Michael Ranney

Research Expertise and Interest

Problem solving, knowledge representation & reorganization, explanatory coherence & inference, conceptual change, societal implications, science instruction, global climate change psychology, numeracy in journalism, naïve/informal physics, computational models of cognition, perceptual-cognitive interactions, intelligent tutoring systems, understandings of biological evolution, Reasoning, qualitative & quantitative thinking

Research Description

Michael Ranney's research explores the nature of explanation and understanding, in both formal and informal domains.

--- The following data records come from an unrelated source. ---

(** The mode-change branch of [_setHvacMode]. *)
Lemma setHvacMode_change `{Runtime} (value : JsVal) (machMode : Z) (w : World) :
  with_api w ->
  str_eqb value "10_heating" = false ->
  index HVAC_MODE_TO_HON value = Some machMode ->
  exists args : SendArgs,
    sent (snd (_setHvacMode value w)) = (sent w ++ [args])%list /\
    commandName args = "startProgram" /\
    HonApi.programName (options args)
    = JString (default "IOT_AUTO" (index HVAC_MODE_TO_PROGRAM value)) /\
    parameters args !! "machMode" = Some (text_of machMode) /\
    parameters args !! "10degreeHeatingStatus" = Some (JString "0").
Proof.
  intros Hw Hv Hm.
  destruct (getApi_available w Hw) as (w' & Hg & ->).
  unfold _setHvacMode, mbind, M_bind.
  rewrite (bind_ok _ _ _ _ _ Hg). cbn [negb].
  rewrite Hv, Hm.
  unfold getCapabilityValue, mandatoryParams, commandOptions.
  unfold bind at 1 2 3 4.
  rewrite after_send by (intros w1; apply (report_tail_quiet _ w1)).
  eexists. split; [reflexivity|]. split; [reflexivity|]. split; [reflexivity|].
  cbn [parameters]. split.
  - rewrite !lookup_insert_ne by discriminate. apply lookup_insert_eq.
  - apply lookup_insert_eq.
Qed.

Lemma after_send_at (m : M unit) (k : unit -> M unit) (w : World)
    name params opts :
  m w = sendCommand name params opts w ->
  (forall w1, sent (snd (k tt w1)) = sent w1) ->
  sent (snd (bind m k w))
  = (sent w ++ [ {| macAddress := deviceId w; commandName := name;
                    parameters := params; options := opts |} ])%list.
Proof.
  intros E Hk. rewrite <- (after_send name params opts k w Hk).
  unfold bind. rewrite E. reflexivity.
Qed.

(** Power-on through [_setOnOff(true)]. *)
Lemma setOnOff_on (w : World) :
  with_api w ->
  exists args : SendArgs,
    sent (snd (_setOnOff true w)) = (sent w ++ [args])%list /\
    commandName args = "startProgram" /\
    HonApi.programName (options args)
    = JString (default "IOT_AUTO" (index HVAC_MODE_TO_PROGRAM (current_mode w))) /\
    parameters args
    = <["machMode" := text_of (default 0%Z (index HVAC_MODE_TO_HON (current_mode w)))]>
        (<["onOffStatus" := JString "1"]> (default ∅ (_mandatoryParams w))).
Proof.
  intros Hw.
  destruct (getApi_available w Hw) as (w' & Hg & ->).
  unfold _setOnOff, mbind, M_bind.
  rewrite (bind_ok _ _ _ _ _ Hg). cbn [negb].
  unfold getCapabilityValue, mandatoryParams, commandOptions.
  unfold bind at 2 3 4. cbn beta.
  erewrite after_send_at; [|reflexivity|apply settle_quiet].
  eexists. split; [reflexivity|]. split; [reflexivity|]. split; reflexivity.
Qed.

Lemma current_mode_known (mode : string) (w : World) :
  mode <> "" ->
  values w !! "hon_hvac_mode" = Some (JString mode) ->
  current_mode w = JString mode.
Proof.
  intros Hn Hv. unfold current_mode, or_else. rewrite Hv. simpl.
  destruct (String.eqb mode "") eqn:E; [|reflexivity].
  apply String.eqb_eq in E. contradiction.
Qed.

(** C3 (as amended): for every mode X with program identifier P, every
    path that issues a startProgram command for X, the mode change and the
    power-on through the on/off capability alike, carries programName
    equal to the upper-cased P; the mode change writes the anti-freeze flag
    into the outgoing parameters, "1" when X is anti-freeze and "0"
    otherwise. *)
Theorem start_program_name_and_flag `{Runtime} (mode program : string) (w : World) :
  HVAC_MODE_TO_PROGRAM !! mode = Some program ->
  with_api w ->
  (exists args : SendArgs,
      sent (snd (_setHvacMode (JString mode) w)) = (sent w ++ [args])%list /\
      commandName args = "startProgram" /\
      (forall iso this, exists p,
          envelope iso this args = Ok p /\
          HonApi.p_programName p = Some (toUpperCase program)) /\
      parameters args !! "10degreeHeatingStatus"
      = Some (JString (if String.eqb mode "10_heating" then "1" else "0")))
  /\
  (values w !! "hon_hvac_mode" = Some (JString mode) ->
   exists args : SendArgs,
      sent (snd (_setOnOff true w)) = (sent w ++ [args])%list /\
      commandName args = "startProgram" /\
      (forall iso this, exists p,
          envelope iso this args = Ok p /\
          HonApi.p_programName p = Some (toUpperCase program))).
Proof.
  intros Hp Hw. split.
  - apply program_modes in Hp.
    rewrite !elem_of_cons, elem_of_nil in Hp.
    destruct Hp as [Hp|[Hp|[Hp|[Hp|[Hp|[Hp|[]]]]]]]; simplify_eq.
    6: { destruct (setHvacMode_anti_freeze w Hw) as (args & Hs & Hc & Hn & _ & Hf).
         exists args. split; [exact Hs|]. split; [exact Hc|]. split; [|exact Hf].
         intros iso this. unfold envelope, HonApi.payload. rewrite Hc, Hn.
         eexists; split; reflexivity. }
    all: match goal with
         | Hw' : with_api ?w0 |- context [_setHvacMode (JString ?m) ?w0] =>
             edestruct (setHvacMode_change (JString m))
               as (args & Hs & Hc & Hn & _ & Hf);
             [exact Hw'|reflexivity|vm_compute; reflexivity|]
         end;
      exists args; (split; [exact Hs|]); (split; [exact Hc|]); (split; [|exact Hf]);
      intros iso this; unfold envelope, HonApi.payload; rewrite Hc, Hn;
      eexists; split; reflexivity.
  - intros Hv.
    destruct (setOnOff_on w Hw) as (args & Hs & Hc & Hn & Hpar).
    assert (mode <> "") as Hne.
    { intros ->. vm_compute in Hp. discriminate. }
    rewrite (current_mode_known mode w Hne Hv) in Hn.
    exists args. split; [exact Hs|]. split; [exact Hc|].
    intros iso this. unfold envelope, HonApi.payload. rewrite Hc, Hn.
    simpl. rewrite Hp. simpl.
    apply program_modes in Hp.
    rewrite !elem_of_cons, elem_of_nil in Hp.
    destruct Hp as [Hp|[Hp|[Hp|[Hp|[Hp|[Hp|[]]]]]]]; simplify_eq;
      eexists; split; reflexivity.
Qed.

(** Power-on in cool mode before the mandatory set is known sends
    startProgram without the anti-freeze flag; power-on in anti-freeze
    mode sends the flag as the mandatory set has it, here "0". *)
Lemma power_on_leaves_flag_unwritten :
  let w := snd (_setOnOff true (device_in (JString "cool") (JNumber (Num 22)) None)) in
  let w' := snd (_setOnOff true anti_freeze_default_flag) in
  (commandName <$> last_sent w) = Some "startProgram" /\
  last_parameter w "onOffStatus" = Some (Some (JString "1")) /\
  last_parameter w "10degreeHeatingStatus" = Some None /\
  last_parameter w "10degreeHeatingStatus" <> Some (Some (JString "0")) /\
  (commandName <$> last_sent w') = Some "startProgram" /\
  last_parameter w' "10degreeHeatingStatus" = Some (Some (JString "0")) /\
  last_parameter w' "10degreeHeatingStatus" <> Some (Some (JString "1")).
Proof.
  split; [vm_compute; reflexivity|].
  split; [vm_compute; reflexivity|].
  split; [vm_compute; reflexivity|].
  split; [vm_compute; discriminate|].
  split; [vm_compute; reflexivity|].
  split; [vm_compute; reflexivity|].
  vm_compute. discriminate.
Qed.

(** C5: while the mode capability is anti-freeze, a target-temperature
    request throws and does nothing else: no effect is emitted (so no
    command reaches the cloud client), and the capability values and the
    poll window stay as they were; with a client at hand the error is
    the anti-freeze one. *)
Theorem anti_freeze_rejects_temperature (t : Q) (w : World) :
  values w !! "hon_hvac_mode" = Some (JString "10_heating") ->
  let r := _setTargetTemperature t w in
  (exists e : Error, fst r = Thrown e) /\
  (with_api w -> fst r = Thrown TemperatureFixedInAntiFreeze) /\
  effects (snd r) = effects w /\
  sent (snd r) = sent w /\
  values (snd r) = values w /\
  _skipPollUntil (snd r) = _skipPollUntil w.
Proof.
  intros Hv r. subst r.
  unfold _setTargetTemperature, mbind, M_bind, bind, _getApi, getCapabilityValue.
  unfold with_api.
  destruct (_api w) eqn:Ea; [|destruct (app_api w) eqn:Eb]; cbn [negb fst snd orb];
    try (change (values (set_api true w)) with (values w));
    rewrite ?Hv; cbn -[sent]; unfold throw; cbn -[sent];
    repeat split; eauto; try discriminate.
Qed.

(** *** The state mapping, block by block *)

Lemma seq_run (m n : M unit) (w : World) :
  fst (m w) = Ok tt -> (m;; n) w = n (snd (m w)).
Proof.
  unfold mbind, M_bind, bind. destruct (m w) as [[[]|e] w1]; simpl; [reflexivity|discriminate].
Qed.




















(** *** The setters, resolved *)

Lemma getApi_run (w : World) :
  _getApi w = (Ok (_api w || app_api w)%bool, set_api (_api w || app_api w) w).
Proof.
  unfold _getApi. destruct w as [d a b c v m an ao s cl cld e]; simpl.
  destruct a; reflexivity.
Qed.

Lemma with_api_run {A} (k : bool -> M A) (w : World) :
  with_api w -> bind _getApi k w = k true (set_api true w).
Proof. intros Hw. unfold bind. rewrite getApi_run, Hw. reflexivity. Qed.

Lemma setOnOff_on_run (w : World) :
  with_api w ->
  _setOnOff true w
  = dispatch "startProgram"
      (<["machMode" := text_of (default 0%Z (index HVAC_MODE_TO_HON (current_mode w)))]>
         (<["onOffStatus" := JString "1"]> (default ∅ (_mandatoryParams w))))
      (JString (default "IOT_AUTO" (index HVAC_MODE_TO_PROGRAM (current_mode w)))) []
      (set_api true w).
Proof.
  intros Hw. unfold _setOnOff, mbind, M_bind. rewrite (with_api_run _ w Hw).
  reflexivity.
Qed.

Lemma setOnOff_off_run (w : World) :
  with_api w ->
  _setOnOff false w
  = dispatch "stopProgram"
      (<["onOffStatus" := JString "0"]> (default ∅ (_mandatoryParams w)))
      JUndefined [] (set_api true w).
Proof.
  intros Hw. unfold _setOnOff, mbind, M_bind. rewrite (with_api_run _ w Hw).
  reflexivity.
Qed.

His work is intended to foster the incorporation of challenging information (e.g., on global climate change). Regarding explanatory coherence, he, his students and his collaborators study and model the nature and utility of reasoning involving both supportive and contradictory relations. They also generate curricula, methods, and artificially intelligent software designed to improve rational thinking. Ranney's work on the representation and reorganization of scientific and societal knowledge exhibits the fragmentary nature of most lay people's knowledge--in arenas as diverse as physics, biology, abortion, and immigration. His latest projects study reasoning and policy-making involving socially important rates and statistics. He was a Spencer Fellow of the National Academy of Education and the Spencer Foundation, and he was a University of California Regents' Junior Faculty Fellow. Currently he is head of the Reasoning Research Group, chair of SESAME (the Graduate Group in Science and Mathematics Education), a member of IPSR (the Institute of Personality and Social Research) and is a member of the interdisciplinary Cognitive Science faculty (e.g., ICBS).

Featured in the Media

Please note: The views and opinions expressed in these articles are those of the authors and do not necessarily reflect the official policy or positions of UC Berkeley.
March 25, 2019
Debra Kahn
Refuting the notion that individuals' perceptions of climate change are tied to cultural and political outlooks and therefore unlikely to be shifted by rhetoric or data, a team of Berkeley researchers has shown that it's easier than previously thought to change people's minds on the issues. This is especially true if they are given data about real estate losses. After offering a diverse group of 384 volunteers a range of data, including projections of sea level rise, maps, and Zillow-based estimates of real estate losses, the researchers found an 8 percent drop in climate change denial. "They decreased their denial that it's caused by humans, they decreased their denial that it exists, and they decreased their disinterest," says education and psychology professor Michael Ranney, one of the study's co-authors. Noting the greater weight of real estate data, compared to mapping data, in convincing some subjects, Professor Ranney says: "Economic data tends to be more compelling for conservatives because there's this correlation between people who are especially free-market adherents and denial of global warming, and you can see the connection." To read the researchers' report, visit Frontiers in Communication. For more information, visit How Global Warming Works.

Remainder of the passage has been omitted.